-- What is being asked --
Locate the line that contains "442413; 1202604; 3269017;". Print it and every subsequent line through the final line of the records, exactly and only those.

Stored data
------------------------------------------------------------
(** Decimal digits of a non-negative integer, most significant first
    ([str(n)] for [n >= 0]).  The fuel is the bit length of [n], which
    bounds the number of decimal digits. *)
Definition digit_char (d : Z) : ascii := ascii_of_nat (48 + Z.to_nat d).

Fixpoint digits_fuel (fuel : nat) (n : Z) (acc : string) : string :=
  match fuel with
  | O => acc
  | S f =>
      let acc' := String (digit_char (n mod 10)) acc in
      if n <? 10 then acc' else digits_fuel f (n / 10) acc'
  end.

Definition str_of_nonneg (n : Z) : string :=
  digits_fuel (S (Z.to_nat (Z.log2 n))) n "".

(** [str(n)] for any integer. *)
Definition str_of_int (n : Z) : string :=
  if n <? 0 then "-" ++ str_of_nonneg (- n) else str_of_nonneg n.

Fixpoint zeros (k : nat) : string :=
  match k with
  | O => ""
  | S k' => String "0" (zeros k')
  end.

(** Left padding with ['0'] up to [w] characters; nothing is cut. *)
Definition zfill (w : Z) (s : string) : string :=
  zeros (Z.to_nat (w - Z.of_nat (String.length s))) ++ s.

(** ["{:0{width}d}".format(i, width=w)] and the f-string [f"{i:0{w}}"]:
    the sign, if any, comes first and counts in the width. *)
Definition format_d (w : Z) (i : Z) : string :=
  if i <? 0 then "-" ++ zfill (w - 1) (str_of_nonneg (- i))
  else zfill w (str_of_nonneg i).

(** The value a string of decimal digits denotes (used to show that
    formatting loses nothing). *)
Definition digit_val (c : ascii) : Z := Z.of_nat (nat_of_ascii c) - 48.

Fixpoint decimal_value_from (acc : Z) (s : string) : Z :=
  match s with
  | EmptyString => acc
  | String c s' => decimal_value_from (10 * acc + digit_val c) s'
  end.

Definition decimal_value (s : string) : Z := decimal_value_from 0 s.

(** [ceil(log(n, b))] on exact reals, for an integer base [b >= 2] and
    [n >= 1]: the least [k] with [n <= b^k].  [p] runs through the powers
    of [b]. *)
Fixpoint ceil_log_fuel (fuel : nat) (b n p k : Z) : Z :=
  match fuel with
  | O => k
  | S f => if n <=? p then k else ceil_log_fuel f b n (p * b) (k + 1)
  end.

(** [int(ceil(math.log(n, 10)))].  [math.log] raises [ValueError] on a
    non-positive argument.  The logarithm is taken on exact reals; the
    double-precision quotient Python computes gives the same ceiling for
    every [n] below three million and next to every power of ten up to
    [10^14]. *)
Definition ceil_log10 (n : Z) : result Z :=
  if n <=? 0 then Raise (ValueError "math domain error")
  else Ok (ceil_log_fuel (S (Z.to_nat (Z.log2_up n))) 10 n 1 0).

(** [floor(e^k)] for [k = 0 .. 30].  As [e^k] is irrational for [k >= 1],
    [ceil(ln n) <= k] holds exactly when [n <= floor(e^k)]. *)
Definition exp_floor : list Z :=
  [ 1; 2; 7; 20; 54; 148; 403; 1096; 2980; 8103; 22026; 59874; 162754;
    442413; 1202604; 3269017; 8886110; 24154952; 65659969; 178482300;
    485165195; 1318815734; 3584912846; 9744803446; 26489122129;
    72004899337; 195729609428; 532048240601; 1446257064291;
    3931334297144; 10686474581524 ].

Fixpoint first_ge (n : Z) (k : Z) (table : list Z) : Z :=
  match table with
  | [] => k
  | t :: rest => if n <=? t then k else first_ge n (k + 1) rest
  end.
------------------------------------------------------------
-- Exercise result --
    442413; 1202604; 3269017; 8886110; 24154952; 65659969; 178482300;
    485165195; 1318815734; 3584912846; 9744803446; 26489122129;
    72004899337; 195729609428; 532048240601; 1446257064291;
    3931334297144; 10686474581524 ].

Fixpoint first_ge (n : Z) (k : Z) (table : list Z) : Z :=
  match table with
  | [] => k
  | t :: rest => if n <=? t then k else first_ge n (k + 1) rest
  end.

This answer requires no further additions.